### WHAT TO WORK ON
In the entries below, some lines contain "confidences"; work out how many and answer with the figure only.

### STUDY MATERIAL
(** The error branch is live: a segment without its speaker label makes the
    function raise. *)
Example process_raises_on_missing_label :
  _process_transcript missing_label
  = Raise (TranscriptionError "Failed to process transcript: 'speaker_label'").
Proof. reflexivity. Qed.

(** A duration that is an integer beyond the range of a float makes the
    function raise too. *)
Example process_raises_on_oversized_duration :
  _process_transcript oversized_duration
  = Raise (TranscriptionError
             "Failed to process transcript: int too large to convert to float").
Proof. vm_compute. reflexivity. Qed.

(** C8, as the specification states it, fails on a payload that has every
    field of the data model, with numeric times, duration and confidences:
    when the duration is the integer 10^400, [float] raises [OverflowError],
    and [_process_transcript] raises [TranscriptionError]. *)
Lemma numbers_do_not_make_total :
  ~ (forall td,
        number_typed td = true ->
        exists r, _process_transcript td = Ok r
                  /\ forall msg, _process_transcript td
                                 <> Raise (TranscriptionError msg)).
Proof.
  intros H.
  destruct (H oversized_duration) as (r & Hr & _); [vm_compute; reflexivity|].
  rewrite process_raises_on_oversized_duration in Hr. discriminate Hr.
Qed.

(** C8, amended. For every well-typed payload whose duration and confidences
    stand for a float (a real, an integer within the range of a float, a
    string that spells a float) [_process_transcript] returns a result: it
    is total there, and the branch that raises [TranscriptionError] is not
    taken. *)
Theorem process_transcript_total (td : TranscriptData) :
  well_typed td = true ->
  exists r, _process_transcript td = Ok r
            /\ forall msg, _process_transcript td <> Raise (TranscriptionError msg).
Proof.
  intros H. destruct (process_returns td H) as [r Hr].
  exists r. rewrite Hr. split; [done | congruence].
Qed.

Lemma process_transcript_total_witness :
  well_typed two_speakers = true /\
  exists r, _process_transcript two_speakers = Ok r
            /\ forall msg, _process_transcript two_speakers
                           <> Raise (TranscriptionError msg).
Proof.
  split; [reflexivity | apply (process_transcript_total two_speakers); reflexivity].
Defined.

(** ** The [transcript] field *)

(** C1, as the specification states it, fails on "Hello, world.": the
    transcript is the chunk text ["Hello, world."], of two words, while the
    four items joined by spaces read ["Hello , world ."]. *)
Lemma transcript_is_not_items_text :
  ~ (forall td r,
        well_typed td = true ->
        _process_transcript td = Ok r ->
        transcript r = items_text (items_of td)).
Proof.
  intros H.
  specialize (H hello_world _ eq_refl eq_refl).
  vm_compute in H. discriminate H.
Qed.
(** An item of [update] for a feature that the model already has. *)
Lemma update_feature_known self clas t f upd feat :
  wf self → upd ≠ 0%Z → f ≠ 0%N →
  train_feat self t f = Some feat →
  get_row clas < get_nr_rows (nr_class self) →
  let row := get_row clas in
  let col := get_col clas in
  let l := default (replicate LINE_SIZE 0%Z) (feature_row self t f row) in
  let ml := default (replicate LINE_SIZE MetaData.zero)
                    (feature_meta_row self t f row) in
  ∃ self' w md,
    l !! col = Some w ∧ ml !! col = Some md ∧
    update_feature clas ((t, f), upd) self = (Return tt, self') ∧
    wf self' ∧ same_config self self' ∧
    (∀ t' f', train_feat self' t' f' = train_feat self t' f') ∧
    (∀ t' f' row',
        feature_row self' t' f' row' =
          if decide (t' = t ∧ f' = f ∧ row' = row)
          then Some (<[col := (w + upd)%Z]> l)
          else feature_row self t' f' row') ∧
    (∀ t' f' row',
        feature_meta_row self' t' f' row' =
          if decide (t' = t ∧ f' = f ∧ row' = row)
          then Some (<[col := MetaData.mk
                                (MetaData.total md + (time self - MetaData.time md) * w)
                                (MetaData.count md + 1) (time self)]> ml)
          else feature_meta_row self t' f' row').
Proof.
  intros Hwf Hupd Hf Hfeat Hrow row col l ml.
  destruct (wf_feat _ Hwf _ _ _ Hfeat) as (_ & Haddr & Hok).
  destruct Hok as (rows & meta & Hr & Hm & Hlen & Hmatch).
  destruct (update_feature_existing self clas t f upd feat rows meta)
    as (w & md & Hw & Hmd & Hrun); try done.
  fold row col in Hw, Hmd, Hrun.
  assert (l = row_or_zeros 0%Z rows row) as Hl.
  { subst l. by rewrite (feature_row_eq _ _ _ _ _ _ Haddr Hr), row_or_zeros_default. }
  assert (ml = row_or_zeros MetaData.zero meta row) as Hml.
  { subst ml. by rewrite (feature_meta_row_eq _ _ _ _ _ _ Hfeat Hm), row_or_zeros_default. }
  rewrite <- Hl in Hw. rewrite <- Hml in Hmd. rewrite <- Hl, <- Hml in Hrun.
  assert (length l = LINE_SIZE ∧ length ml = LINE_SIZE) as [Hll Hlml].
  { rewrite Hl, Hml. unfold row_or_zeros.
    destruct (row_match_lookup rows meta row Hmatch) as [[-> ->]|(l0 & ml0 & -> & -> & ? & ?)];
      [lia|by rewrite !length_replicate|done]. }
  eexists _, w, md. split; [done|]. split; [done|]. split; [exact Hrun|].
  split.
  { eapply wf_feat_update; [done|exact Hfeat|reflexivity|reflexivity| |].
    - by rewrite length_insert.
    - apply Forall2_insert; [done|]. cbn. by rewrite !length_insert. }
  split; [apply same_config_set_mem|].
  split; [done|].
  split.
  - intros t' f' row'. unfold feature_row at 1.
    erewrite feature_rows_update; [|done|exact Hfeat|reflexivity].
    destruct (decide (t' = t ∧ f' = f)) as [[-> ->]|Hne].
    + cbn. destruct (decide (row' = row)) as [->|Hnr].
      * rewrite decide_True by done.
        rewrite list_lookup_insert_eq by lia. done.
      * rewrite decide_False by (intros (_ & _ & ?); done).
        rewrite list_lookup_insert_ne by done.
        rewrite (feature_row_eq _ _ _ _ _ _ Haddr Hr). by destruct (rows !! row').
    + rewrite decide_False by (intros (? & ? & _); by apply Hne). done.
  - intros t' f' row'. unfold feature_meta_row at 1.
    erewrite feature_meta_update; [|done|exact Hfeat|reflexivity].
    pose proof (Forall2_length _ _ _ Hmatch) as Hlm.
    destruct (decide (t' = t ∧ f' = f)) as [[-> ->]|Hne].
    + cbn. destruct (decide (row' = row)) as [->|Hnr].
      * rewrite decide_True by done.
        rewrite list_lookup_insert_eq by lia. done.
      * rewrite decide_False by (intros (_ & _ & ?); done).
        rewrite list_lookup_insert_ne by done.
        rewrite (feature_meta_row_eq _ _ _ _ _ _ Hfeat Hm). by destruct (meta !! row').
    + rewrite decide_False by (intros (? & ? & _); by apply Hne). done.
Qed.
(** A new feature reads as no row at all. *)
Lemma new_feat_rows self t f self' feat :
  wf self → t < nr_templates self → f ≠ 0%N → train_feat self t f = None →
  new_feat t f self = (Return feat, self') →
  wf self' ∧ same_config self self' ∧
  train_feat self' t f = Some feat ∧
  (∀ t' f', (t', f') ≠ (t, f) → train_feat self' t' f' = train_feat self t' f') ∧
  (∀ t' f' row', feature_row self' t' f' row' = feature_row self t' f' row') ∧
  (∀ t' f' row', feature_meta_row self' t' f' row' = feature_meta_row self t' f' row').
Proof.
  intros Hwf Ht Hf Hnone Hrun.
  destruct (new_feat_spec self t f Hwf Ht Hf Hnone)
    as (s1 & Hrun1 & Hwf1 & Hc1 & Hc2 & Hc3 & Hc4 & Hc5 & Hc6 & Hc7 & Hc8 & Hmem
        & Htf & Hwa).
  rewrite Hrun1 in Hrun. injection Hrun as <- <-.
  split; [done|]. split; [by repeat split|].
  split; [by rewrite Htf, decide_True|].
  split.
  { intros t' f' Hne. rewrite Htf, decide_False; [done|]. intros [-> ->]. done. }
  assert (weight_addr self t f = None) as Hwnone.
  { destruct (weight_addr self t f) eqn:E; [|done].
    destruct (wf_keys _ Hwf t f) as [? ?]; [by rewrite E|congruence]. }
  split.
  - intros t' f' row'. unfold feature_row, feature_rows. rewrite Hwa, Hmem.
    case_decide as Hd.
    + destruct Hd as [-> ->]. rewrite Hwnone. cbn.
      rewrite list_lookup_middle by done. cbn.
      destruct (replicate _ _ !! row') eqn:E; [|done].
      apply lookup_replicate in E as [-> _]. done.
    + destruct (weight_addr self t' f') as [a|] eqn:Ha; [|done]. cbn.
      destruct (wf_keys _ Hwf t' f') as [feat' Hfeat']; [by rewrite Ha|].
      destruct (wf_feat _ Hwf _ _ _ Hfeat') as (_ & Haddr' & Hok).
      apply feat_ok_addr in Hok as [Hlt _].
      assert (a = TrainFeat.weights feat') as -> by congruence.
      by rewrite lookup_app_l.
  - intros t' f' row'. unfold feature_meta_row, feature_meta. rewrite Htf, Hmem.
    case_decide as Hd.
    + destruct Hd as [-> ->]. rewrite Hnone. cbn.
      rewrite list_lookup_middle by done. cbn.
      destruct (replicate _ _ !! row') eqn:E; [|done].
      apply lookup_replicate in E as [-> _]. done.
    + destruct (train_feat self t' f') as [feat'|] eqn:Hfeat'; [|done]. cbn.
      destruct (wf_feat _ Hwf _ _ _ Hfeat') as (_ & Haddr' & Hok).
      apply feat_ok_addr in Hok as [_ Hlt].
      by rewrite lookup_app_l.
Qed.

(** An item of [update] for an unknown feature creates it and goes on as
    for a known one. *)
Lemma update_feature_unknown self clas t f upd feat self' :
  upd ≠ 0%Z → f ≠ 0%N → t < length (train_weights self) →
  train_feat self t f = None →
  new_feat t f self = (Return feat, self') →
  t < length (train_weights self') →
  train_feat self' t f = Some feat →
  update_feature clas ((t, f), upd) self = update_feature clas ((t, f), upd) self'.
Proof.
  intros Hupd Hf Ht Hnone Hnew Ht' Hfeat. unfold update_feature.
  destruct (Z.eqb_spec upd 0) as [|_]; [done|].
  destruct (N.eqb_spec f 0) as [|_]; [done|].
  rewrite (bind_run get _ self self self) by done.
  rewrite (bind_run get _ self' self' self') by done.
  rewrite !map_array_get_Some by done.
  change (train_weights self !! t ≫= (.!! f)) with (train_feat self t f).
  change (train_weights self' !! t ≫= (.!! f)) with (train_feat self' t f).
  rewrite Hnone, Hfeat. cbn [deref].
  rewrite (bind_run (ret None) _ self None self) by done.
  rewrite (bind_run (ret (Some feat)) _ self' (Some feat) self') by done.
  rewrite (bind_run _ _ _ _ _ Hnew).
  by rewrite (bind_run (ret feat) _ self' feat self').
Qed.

### PROBLEM SOLUTION
2